First assume $x>y$. Then $3xy+1=x^3-y^3=(x-y)(x^2+xy+y^2)\ge (x-y)\cdot 3xy$. Thus $3xy=x^3-y^3-1\ge 1-1=0$ because $x>y$. If $3xy>0$, then $3xy\ge 3$, hence the inequality $3xy+1\ge (x-y)\cdot 3xy$ derived above implies $x-y=1$. If $3xy=0$, then either $x=0$ or $y=0$ and in both cases the only possibility is $x-y=1$ again. An elementary check shows that all pairs $(x,y)=(n+1,n)$, where $n$ is an integer, satisfy the initial equation.

Now assume $x=y$. Then the equation has no solutions, since the l.h.s. is 0 while the r.h.s. is positive.

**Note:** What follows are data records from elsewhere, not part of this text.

(* ===== verification/ElfRun.v ===== *)
(** * Executing programs

    [elf_execute_impl_ex] and [k64_elf_execute_linux_dynamic] from the check of the
    file to the release of the address space: in which state a program starts, and
    that nothing is left behind on any path. *)
From Stdlib Require Import ZArith Lia.
From stdpp Require Import base list gmap.
From S2P Require Import Prelude Exec KString Mem Pmm PmmSpec Frames Vmm VmmWalk VmmSpec VmmMap VmmUser VmmLoad VmmView VmmClone VmmAlloc Elf ElfStack ElfLoad.

(** ** The name of the process *)
Lemma word_of_length n l : (length (word_of n l) <= length l)%nat.
Proof. revert l. induction n as [|n IH]; intros l; [cbn; lia|]. destruct l as [|c l]; [done|]. cbn. destruct (blank_char c); cbn; [lia|]. specialize (IH l). lia. Qed.

Lemma length_skip_word l : (length (skip_word l) <= length l)%nat.
Proof. induction l as [|c l IH]; [done|]. cbn. destruct (blank_char c); cbn; lia. Qed.

Lemma process_loop_total fuel : forall p, (length p <= fuel)%nat -> is_Some (process_loop fuel p).
Proof.
  induction fuel as [|fuel IH]; intros p Hp; [destruct p; [cbn; eauto|cbn in Hp; lia]|]. cbn [process_loop].
  destruct (skip_blanks p) as [|c q] eqn:E; [eauto|]. pose proof (length_skip_blanks p) as Hl. rewrite E in Hl.
  assert (Hw : exists w, word_of 127 (c :: q) = c :: w) by (exists (word_of 126 q); cbn [word_of]; by rewrite (skip_blanks_head _ _ _ E)).
  destruct Hw as [w Hw]. rewrite Hw. cbn [length drop]. cbn [length] in Hl. set (r := drop (length w) q).
  assert (Hr : (length r <= fuel)%nat) by (unfold r; rewrite length_drop; lia). clearbody r.
  destruct (existsb _ _).
  - apply IH. pose proof (length_skip_word (skip_blanks r)). pose proof (length_skip_blanks r). lia.
  - repeat match goal with |- context [match ?x with _ => _ end] => is_var x; destruct x; try (by apply IH); try (by eexists) end.
Qed.

Lemma process_path_total path args n : no_nul path -> is_Some (elf_loader_process_path path args n).
Proof.
  intros Hp. destruct args as [args|]; [|by eexists]. cbn [elf_loader_process_path].
  destruct (strncmp_zero_iff path (str "/compat/linux/lib64/ld-linux") [] [] 28) as (r & Hr & _); [done| |lia|].
  { apply Forall_forall. intros c Hc. revert c Hc. apply Forall_forall. repeat (apply List.Forall_nil || apply List.Forall_cons); vm_compute; split; congruence. }
  rewrite Hr. cbn [mbind option_bind]. destruct (negb _); [by eexists|]. destruct (process_loop_total (length args) args) as [o ->]; [lia|]. by eexists.
Qed.

Section run.
Context {P : Type} `{!FrameAllocator P}.
Implicit Types e : elf P.

(** The memory manager with the space of context [i]. *)
Definition ctx_vm (i : Z) e : vmm P :=
  match getZ (elf_contexts e) i with Some (sp, _) => set_space sp (vm e) | None => vm e end.

Lemma ctx_ram i e : ram (ctx_vm i e) = ram (vm e).
Proof. unfold ctx_vm. by destruct (getZ _ i) as [[sp a]|]. Qed.

Record elf_ok e : Prop := {
  eo_len : length (elf_contexts e) = 4%nat;
  eo_kernel i : 0 <= i < 4 -> kernel_ok (ctx_vm i e);
  eo_text i sp a : elf_contexts e !! i = Some (sp, a) -> length (text a) = 384%nat;
  eo_pids : 0 < next_ephemeral_pid e /\ 0 < next_dynamic_pid e
}.

(** The kernel has no page directories where programs are loaded. *)
Definition low_clear (s : vmm P) : Prop := forall va, 0 <= va < K64_ELF_USER_MAX -> tbl (ram s) (kernel_cr3 s) va 2 = None.

(** What is left after an execution: nothing has been taken. *)
Record restored e0 e : Prop := {
  rs_resources : same_resources (vm e0) (vm e);
  rs_depth : elf_context_depth e = elf_context_depth e0;
  rs_len : length (elf_contexts e) = 4%nat;
  rs_others j : Z.of_nat j <> elf_context_depth e0 -> elf_contexts e !! j = elf_contexts e0 !! j
}.

(** Context [i] is in use and holds all that was taken since [e0]. *)
Record held (i : Z) e0 e : Prop := {
  hd_index : i = elf_context_depth e0 /\ 0 <= i < 4;
  hd_depth : elf_context_depth e = i + 1;
  hd_len : length (elf_contexts e) = 4%nat;
  hd_others j : Z.of_nat j <> i -> elf_contexts e !! j = elf_contexts e0 !! j;
  hd_text sp a : getZ (elf_contexts e) i = Some (sp, a) -> length (text a) = 384%nat;
  hd_slot : exists slot, in_slot (vm e0) (ctx_vm i e) slot;
  hd_frames : exists nt np, holds (frames (vm e0)) nt np (ctx_vm i e);
  hd_present : present (space (ctx_vm i e)) = true;
  hd_slots : length (service_slot_used (vm e0)) = 256%nat
}.

(** ... and its space holds the bytes of [u]. *)
Record live (user : bool) (i : Z) e0 e (u : Z -> option Z) : Prop := {
  lv_held : held i e0 e;
  lv_space : space_ok (ctx_vm i e);
  lv_view : view user (ctx_vm i e) u;
  lv_open : user = true -> open_low (ctx_vm i e)
}.

Lemma wp_on_context {A} i (m : M (vmm P) A) sp a Q E e : getZ (elf_contexts e) i = Some (sp, a) ->
  wp m (fun x v => Q x (set_vm v (<[Z.to_nat i := (space v, a)]> (elf_contexts e)) e))
    (fun v => E (set_vm v (<[Z.to_nat i := (space v, a)]> (elf_contexts e)) e)) (ctx_vm i e) -> wp (on_context i m) Q E e.
Proof. unfold wp, on_context, ctx_vm. intros ->. by destruct (m _). Qed.

(** The context after a call about it. *)
Lemma ctx_vm_after i a v e : 0 <= i < Z.of_nat (length (elf_contexts e)) ->
  ctx_vm i (set_vm v (<[Z.to_nat i := (space v, a)]> (elf_contexts e)) e) = v.
Proof.
  intros Hi. unfold ctx_vm. cbn [elf_contexts set_vm vm]. rewrite (proj2 (getZ_Some _ _ (space v, a))); [by destruct v|].
  split; [lia|]. apply list_lookup_insert_eq. lia.
Qed.

Lemma took_rest_fields nt np (s s' : vmm P) : took nt np s s' -> service_slot_used s' = service_slot_used s /\ root_base (space s') = root_base (space s) /\
  stack_base (space s') = stack_base (space s) /\ stack_size (space s') = stack_size (space s) /\ present (space s') = present (space s).
Proof.
  intros [_ _ _ _ _ _ B R]. unfold bare in B. injection B. intros. apply (f_equal service_slot_used) in R. by split_and!.
Qed.

(** A call that took some frames, or none. *)
Lemma held_took i e0 e a sp v nt np : held i e0 e -> getZ (elf_contexts e) i = Some (sp, a) -> took nt np (ctx_vm i e) v ->
  held i e0 (set_vm v (<[Z.to_nat i := (space v, a)]> (elf_contexts e)) e).
Proof.
  intros [I D L O T (slot & Sl) (nt0 & np0 & F) Pr Ls] Hg Tk. destruct (took_rest_fields _ _ _ _ Tk) as (R1 & R2 & R3 & R4 & R5).
  split; [done|done|cbn; by rewrite length_insert| | | | | |done]; rewrite ?ctx_vm_after by lia.
  - intros j Hj. cbn. rewrite list_lookup_insert_ne by lia. by apply O.
  - intros sp' a' H. cbn in H. apply getZ_Some in H as [_ H]. rewrite list_lookup_insert_eq in H by lia. injection H as <- <-. by eapply T.
  - exists slot. unfold in_slot in *. by rewrite R1, R2, R3, R4.
  - exists (nt0 ++ nt), (np0 ++ np). by eapply holds_took.
  - congruence.
Qed.

(** The release at the end, or on a failure. *)
Lemma discard_spec i e0 e : held i e0 e -> wp (discard i) (fun _ e' => restored e0 e') (fun _ => False) e.
Proof.
  intros [I D L O T (slot & S1 & S2 & S3 & S4 & _) (nt & np & F) Pr Ls]. unfold discard, leave. wp_step.
  destruct (getZ (elf_contexts e) i) as [[sp a]|] eqn:E.
  2: { unfold getZ in E. case_decide; [|lia]. apply lookup_ge_None in E. lia. }
  eapply wp_on_context; [exact E|].
  eapply wp_mono; [by apply (release_resources (vm e0) (ctx_vm i e) slot nt np)| |done].
  intros [] v R. wp_step. split; cbn; [done|lia|by rewrite length_insert|].
  intros j Hj. rewrite list_lookup_insert_ne by lia. apply O. lia.
Qed.

(** ** Steps of an execution *)
Abbreviation stack_of i e := (stack_base (space (ctx_vm i e))).

Lemma held_context i e0 e : held i e0 e -> exists sp a, getZ (elf_contexts e) i = Some (sp, a).
Proof.
  intros H. destruct (getZ (elf_contexts e) i) as [[sp a]|] eqn:E; [eauto|]. exfalso.
  destruct (hd_index _ _ _ H) as [_ Hi]. pose proof (hd_len _ _ _ H). unfold getZ in E. case_decide; [|lia]. apply lookup_ge_None in E. lia.
Qed.

Lemma or_discard_spec {A} i (m : M (elf P) A) Q e0 e : wp m Q (held i e0) e -> wp (or_discard i m) Q (restored e0) e.
Proof.
  intros H. unfold or_discard. wp_step. apply wp_try. eapply wp_mono; [exact H|intros a s1 H1; by wp_step|].
  intros e1 H1. wp_step. eapply wp_mono; [by apply discard_spec| |done]. intros [] e2 H2. by wp_step.
Qed.

Lemma live_step {A} (user : bool) i (m : M (vmm P) A) e0 e u (R : A -> vmm P -> (Z -> option Z) -> Prop) : live user i e0 e u ->
  wp m (fun x v => advanced user (ctx_vm i e) v /\ exists u', view user v u' /\ R x v u') (fun v => exists nt np, took nt np (ctx_vm i e) v) (ctx_vm i e) ->
  wp (on_context i m) (fun x e' => stack_of i e' = stack_of i e /\ exists u', live user i e0 e' u' /\ R x (ctx_vm i e') u') (held i e0) e.
Proof.
  intros [H SO V Op] W. destruct (held_context _ _ _ H) as (sp & a & E). destruct (hd_index _ _ _ H) as [_ Hi]. pose proof (hd_len _ _ _ H) as Hl.
  eapply wp_on_context; [exact E|]. eapply wp_mono; [exact W| |].
  - intros x v (Ad & u' & V' & HR). destruct (adv_took _ _ _ Ad) as (nt & np & T). rewrite ctx_vm_after by lia.
    split; [by destruct (took_rest_fields _ _ _ _ T) as (_ & _ & ? & _)|]. exists u'. split; [|done].
    split; [by eapply held_took|rewrite ctx_vm_after by lia; apply Ad|by rewrite ctx_vm_after by lia|].
    rewrite ctx_vm_after by lia. intros Ha. by eapply advanced_open.
  - intros v (nt & np & T). by eapply held_took.
Qed.

Lemma live_gets {A} (user : bool) i (f : vmm P -> A) e0 e u : live user i e0 e u ->
  wp (on_context i (gets f)) (fun x e' => x = f (ctx_vm i e) /\ live user i e0 e' u /\ ctx_vm i e' = ctx_vm i e) (fun _ => False) e.
Proof.
  intros [H SO V Op]. destruct (held_context _ _ _ H) as (sp & a & E). destruct (hd_index _ _ _ H) as [_ Hi]. pose proof (hd_len _ _ _ H) as Hl.
  eapply wp_on_context; [exact E|]. wp_step. rewrite ctx_vm_after by lia. split_and!; [done| |done].
  split; rewrite ?ctx_vm_after by lia; [|done..]. eapply held_took; [exact H|exact E|]. apply self_took, SO.
Qed.

(** The state between [elf_context_depth++] and the success of the allocation. *)
Record entered (i : Z) e0 e : Prop := {
  en_index : i = elf_context_depth e0 /\ 0 <= i < 4;
  en_depth : elf_context_depth e = i + 1;
  en_len : length (elf_contexts e) = 4%nat;
  en_others j : Z.of_nat j <> i -> elf_contexts e !! j = elf_contexts e0 !! j;
  en_resources : same_resources (vm e0) (vm e)
}.

Lemma leave_spec {A} i e0 e : entered i e0 e -> wp (A := A) (leave ;; fail) (fun _ _ => False) (restored e0) e.
Proof. intros [I D L O R]. unfold leave. wp_step. wp_step. wp_step. split; cbn; [done|lia|done|]. intros j Hj. apply O. lia. Qed.

Lemma low_index va : 0 <= va < K64_ELF_USER_MAX -> idx 0 va = 0.
Proof. unfold K64_ELF_USER_MAX. intros H. cbn [idx]. unfold pml4_index. rewrite index_mod by lia. change (2 ^ 39) with 549755813888. dmlia. Qed.

Lemma alloc_spec (user : bool) i pid e0 e : elf_ok e0 -> i = elf_context_depth e0 -> 0 <= i < 4 -> elf_context_depth e = i + 1 ->
  vm e = vm e0 -> elf_contexts e = elf_contexts e0 -> 0 < pid -> (user = true -> area_clear (vm e0) /\ low_clear (vm e0)) ->
  wp (on_context i (if user then k64_vmm_alloc_user_space pid else k64_vmm_alloc_service_space pid))
    (fun _ e' => live user i e0 e' (stack_bytes (stack_of i e'))) (entered i e0) e.
Proof.
  intros [L K T _] Hi Hr Hd Hv Hc Hp Hcl. assert (Hex : exists sp a, getZ (elf_contexts e) i = Some (sp, a)).
  { destruct (getZ (elf_contexts e) i) as [[sp a]|] eqn:E; [eauto|]. rewrite Hc in E. unfold getZ in E. case_decide; [|lia]. apply lookup_ge_None in E. lia. }
  destruct Hex as (sp & a & E). eapply wp_on_context; [exact E|]. specialize (K i Hr).
  assert (Ek : ctx_vm i e = ctx_vm i e0) by (unfold ctx_vm; by rewrite Hc, Hv). rewrite Ek.
  assert (Ecv : ctx_vm i e0 = set_space sp (vm e0)) by (unfold ctx_vm; rewrite <- Hc, E; done).
  assert (Ea : area_clear (ctx_vm i e0) = area_clear (vm e0)) by (by rewrite Ecv).
  assert (Hal : wp (if user then k64_vmm_alloc_user_space pid else k64_vmm_alloc_service_space pid)
    (fun _ => new_space user (ctx_vm i e0)) (same_resources (ctx_vm i e0)) (ctx_vm i e0)).
  { destruct user; apply alloc_space_spec; try done. intros _. split_and!; [done|done|]. rewrite Ea. by apply Hcl. }
  assert (Hln : 0 <= i < Z.of_nat (length (elf_contexts e))) by (rewrite Hc, L; lia).
  eapply wp_mono; [exact Hal| |].
  - intros [] v [Hs Hf [B1 B2 B3 B4 B5]]. rewrite ctx_vm_after by done.
    split; rewrite ?ctx_vm_after by done; [|done|done|].
    + split; rewrite ?ctx_vm_after by done; [done|done|cbn; by rewrite length_insert, Hc| | | | |apply B1|].
      * intros j Hj. cbn. rewrite list_lookup_insert_ne by lia. by rewrite Hc.
      * intros sp' a' H. cbn in H. apply getZ_Some in H as [_ H]. rewrite list_lookup_insert_eq in H by lia. injection H as <- <-.
        apply getZ_Some in E as [_ E]. eapply T. rewrite <- Hc. exact E.
      * rewrite Ecv in Hs. exact Hs.
      * rewrite Ecv in Hf. exact Hf.
      * destruct K as [_ _ _ _ Ks _ _]. rewrite Ecv in Ks. exact Ks.
    + intros Ha va Hva. apply B5; [done|by apply low_index|]. rewrite Ecv. by apply Hcl.
  - intros v R. split; [done|done|cbn; by rewrite length_insert, Hc| |].
    + intros j Hj. cbn. rewrite list_lookup_insert_ne by lia. by rewrite Hc.
    + rewrite Ecv in R. exact R.
Qed.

Finally assume $x<y$. Then the l.h.s. of the equation is negative, showing that $xy$ is negative. Hence $x<0$ and $y>0$. Denoting $-x=z$ and multiplying the equation by $(-1)$ leads to new equation $z^3+y^3=3zy-1$. Then $3zy-1=z^3+y^3=(z+y)(z^2-zy+y^2)\ge (z+y)zy$. Hence $z+y<3$, giving $z=y=1$, i.e., $x=-1,y=1$, as the only possibility. It is easy to check that this satisfies the equation.